* **PROBLEM TO WORK ON**: Filter the data for lines with the word "least", then copy every line so identified.

○ ○ ○ ○ ○

(** The first vertex of a shape, before any ring. *)
Lemma load_vertex_first (shape : SHPObject) :
  2 <= nVertices shape ->
  if nParts shape <=? 0
  then load_vertex shape 0 (Some (1, no_polygons)) = None
  else exists n' p', load_vertex shape 0 (Some (1, no_polygons)) = Some (n', p') /\
                     0 <= num_poly p'.
Proof.
  intros Hlong. unfold load_vertex.
  destruct (Z.leb_spec (nParts shape) 0) as [Hno|Hparts].
  - destruct (Z.ltb_spec 1 (nParts shape)); [lia |].
    destruct (Z.ltb_spec 0 (nParts shape)); [lia |]. reflexivity.
  - destruct (Z.ltb_spec 0 (nParts shape)); [| lia].
    destruct ((1 <? nParts shape) && (aget 0 (panPartStart shape) 1 =? 0));
      cbn [Z.eqb andb num_poly no_polygons]; change (-1 + 1 <? 0) with false;
      cbv iota; eexists _, _; (split; [reflexivity | cbn [num_poly]; lia]).
Qed.

Lemma load_shape_goes_on (shape : SHPObject) (p : polygons) :
  0 <= num_poly p ->
  exists p', load_shape shape (Some p) = Some p' /\ 0 <= num_poly p'.
Proof.
  intros Hp. unfold load_shape.
  destruct (Z.leb_spec 2 (nVertices shape)); [| exists p; now split].
  cbn [option_map].
  assert (Hloop : exists n' p',
             for_loop 0 (nVertices shape) (load_vertex shape) (Some (1, p))
             = Some (n', p') /\ 0 <= num_poly p').
  { apply (for_loop_inv (fun _ st => exists n' p', st = Some (n', p') /\ 0 <= num_poly p'));
      [lia | now exists 1, p |].
    intros j st Hj (n' & p' & -> & Hp'). now apply load_vertex_goes_on. }
  destruct Hloop as (n' & p' & -> & Hp'). exists p'. now split.
Qed.

Lemma load_shape_stopped (shape : SHPObject) : load_shape shape None = None.
Proof.
  unfold load_shape. destruct (2 <=? nVertices shape); [| reflexivity].
  cbn [option_map]. now rewrite for_loop_fixed.
Qed.

Lemma load_shape_first (shape : SHPObject) :
  2 <= nVertices shape ->
  if nParts shape <=? 0
  then load_shape shape (Some no_polygons) = None
  else exists p', load_shape shape (Some no_polygons) = Some p' /\ 0 <= num_poly p'.
Proof.
  intros Hlong. unfold load_shape.
  destruct (Z.leb_spec 2 (nVertices shape)); [| lia]. cbn [option_map].
  assert (Hsplit : for_loop 0 (nVertices shape) (load_vertex shape)
                     (Some (1, no_polygons))
                   = for_loop 1 (nVertices shape) (load_vertex shape)
                       (load_vertex shape 0 (Some (1, no_polygons)))).
  { unfold for_loop. rewrite Z.sub_0_r.
    replace (Z.to_nat (nVertices shape))
      with (Datatypes.S (Z.to_nat (nVertices shape - 1))) by lia.
    reflexivity. }
  rewrite Hsplit. pose proof (load_vertex_first shape Hlong) as Hfirst.
  destruct (nParts shape <=? 0).
  - rewrite Hfirst. now rewrite for_loop_fixed.
  - destruct Hfirst as (n' & p' & -> & Hp').
    assert (Hloop : exists n'' p'',
               for_loop 1 (nVertices shape) (load_vertex shape) (Some (n', p'))
               = Some (n'', p'') /\ 0 <= num_poly p'').
    { apply (for_loop_inv
               (fun _ st => exists n'' p'', st = Some (n'', p'') /\ 0 <= num_poly p''));
        [lia | now exists n', p' |].
      intros j st Hj (n'' & p'' & -> & Hp''). now apply load_vertex_goes_on. }
    destruct Hloop as (n'' & p'' & -> & Hp''). exists p''. now split.
Qed.

(** The loading of the shapes of a file fails when, and only when, the
    first shape of at least two vertices has no part: [main] then stores
    its first vertex through [poly_x[-1]], before any ring is allocated.
    In every other case the rings are loaded, whatever the parts of the
    shapes are. *)
Theorem loading_fails_without_part (shapes : list SHPObject) :
  load_polygons shapes = None <-> starts_without_part shapes = true.
Proof.
  unfold load_polygons.
  assert (Hinv :
            (fun i st =>
               (st = Some no_polygons /\
                forall k, 0 <= k < i -> nVertices (aget no_shape shapes k) < 2) \/
               ((exists p, st = Some p /\ 0 <= num_poly p) /\
                starts_without_part shapes = false) \/
               (st = None /\ starts_without_part shapes = true))
              (Z.of_nat (length shapes))
              (for_loop 0 (Z.of_nat (length shapes))
                 (fun i p => load_shape (aget no_shape shapes i) p)
                 (Some no_polygons))).
  { apply for_loop_inv.
    - lia.
    - left. split; [reflexivity | intros k Hk; lia].
    - intros i st Hi [(-> & Hshort)|[((p & -> & Hp) & Hb)|(-> & Hc)]].
      + destruct (Z_lt_le_dec (nVertices (aget no_shape shapes i)) 2) as [Hfew|Hlong].
        * left. split.
          -- unfold load_shape.
             destruct (Z.leb_spec 2 (nVertices (aget no_shape shapes i)));
               [lia | reflexivity].
          -- intros k Hk. destruct (Z.eq_dec k i) as [->|];
               [exact Hfew | apply Hshort; lia].
        * right.
          pose proof (starts_without_part_at shapes i Hi Hshort Hlong) as Hat.
          pose proof (load_shape_first (aget no_shape shapes i) Hlong) as Hfirst.
          destruct (nParts (aget no_shape shapes i) <=? 0).
          -- right. now split.
          -- left. split; [exact Hfirst | exact Hat].
      + right. left. split; [| exact Hb].
        now apply load_shape_goes_on.
      + right. right. split; [apply load_shape_stopped | exact Hc]. }
  cbv beta in Hinv.
  destruct Hinv as [(-> & Hshort)|[((p & -> & _) & Hb)|(-> & Hc)]]; cbn [option_map].
  - rewrite (starts_without_part_short shapes Hshort). split; discriminate.
  - rewrite Hb. split; discriminate.
  - rewrite Hc. split; reflexivity.
Qed.

Lemma loading_fails_without_part_witness :
  load_polygons [lone_vertex; two_points; square_ring] = None /\
  load_polygons [lone_vertex; square_ring; two_points] <> None.
Proof.
  split.
  - now apply loading_fails_without_part.
  - intros H. apply loading_fails_without_part in H. discriminate H.
Defined.

(** A shape of at least two vertices and no part starts no ring: after a
    ring has been loaded, [main] adds its vertices to that ring, the last
    one of the shapes before. *)
Theorem shape_without_part_joins_ring (shape : SHPObject) (rx ry : list (list Q))
    (a b : list Q) :
  2 <= nVertices shape -> nParts shape <= 0 ->
  length ry = length rx -> length b = length a ->
  load_shape shape (Some (polygons_of (-1) (rx ++ [a]) (ry ++ [b])))
  = Some (polygons_of (-1)
            (rx ++ [a ++ slice (padfX shape) 0 (nVertices shape)])
            (ry ++ [b ++ slice (padfY shape) 0 (nVertices shape)])).
Proof.
  intros Hlong Hparts Hlen Hab. unfold load_shape.
  destruct (Z.leb_spec 2 (nVertices shape)); [| lia]. cbn [option_map].
  assert (Hloop : for_loop 0 (nVertices shape) (load_vertex shape)
                    (Some (1, polygons_of (-1) (rx ++ [a]) (ry ++ [b])))
                  = Some (1, polygons_of (-1)
                               (rx ++ [a ++ slice (padfX shape) 0 (nVertices shape)])
                               (ry ++ [b ++ slice (padfY shape) 0 (nVertices shape)]))).
  { apply (for_loop_inv
             (fun j st => st = Some (1, polygons_of (-1)
                                          (rx ++ [a ++ slice (padfX shape) 0 j])
                                          (ry ++ [b ++ slice (padfY shape) 0 j]))));
      [lia | |].
    - unfold slice. cbn [Z.sub Z.to_nat range seq map]. now rewrite !app_nil_r.
    - intros j st Hj ->. rewrite load_vertex_grows.
      + rewrite !slice_snoc by lia. now rewrite !app_assoc.
      + destruct (Z.ltb_spec 0 (nParts shape)); [lia |]. apply andb_false_r.
      + destruct (Z.ltb_spec 1 (nParts shape)); [lia |]. reflexivity.
      + exact Hlen.
      + rewrite !length_app. f_equal; [exact Hab | apply length_slice]. }
  now rewrite Hloop.
Qed.

Lemma shape_without_part_joins_ring_witness :
  load_polygons [square_ring; two_points]
  = Some (polygons_of 0
            [[10 # 1; 21 # 2; 21 # 2; 10 # 1; 10 # 1; 30 # 1; 31 # 1]%Q]
            [[10 # 1; 10 # 1; 21 # 2; 21 # 2; 10 # 1; 40 # 1; 41 # 1]%Q]).
Proof.
  unfold load_polygons.
  change (for_loop 0 (Z.of_nat (length [square_ring; two_points]))
            (fun i p => load_shape (aget no_shape [square_ring; two_points] i) p)
            (Some no_polygons))
    with (load_shape two_points (load_shape square_ring (Some no_polygons))).
  change (load_shape square_ring (Some no_polygons))
    with (Some (polygons_of (-1) ([] ++ [padfX square_ring]) ([] ++ [padfY square_ring]))).
  rewrite (shape_without_part_joins_ring two_points [] [] (padfX square_ring)
             (padfY square_ring)); [reflexivity | ..]; cbn; try lia; reflexivity.
Defined.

○ ○ ○ ○ ○

* **PROBLEM SOLUTION**:
    first shape of at least two vertices has no part: [main] then stores
(** A shape of at least two vertices and no part starts no ring: after a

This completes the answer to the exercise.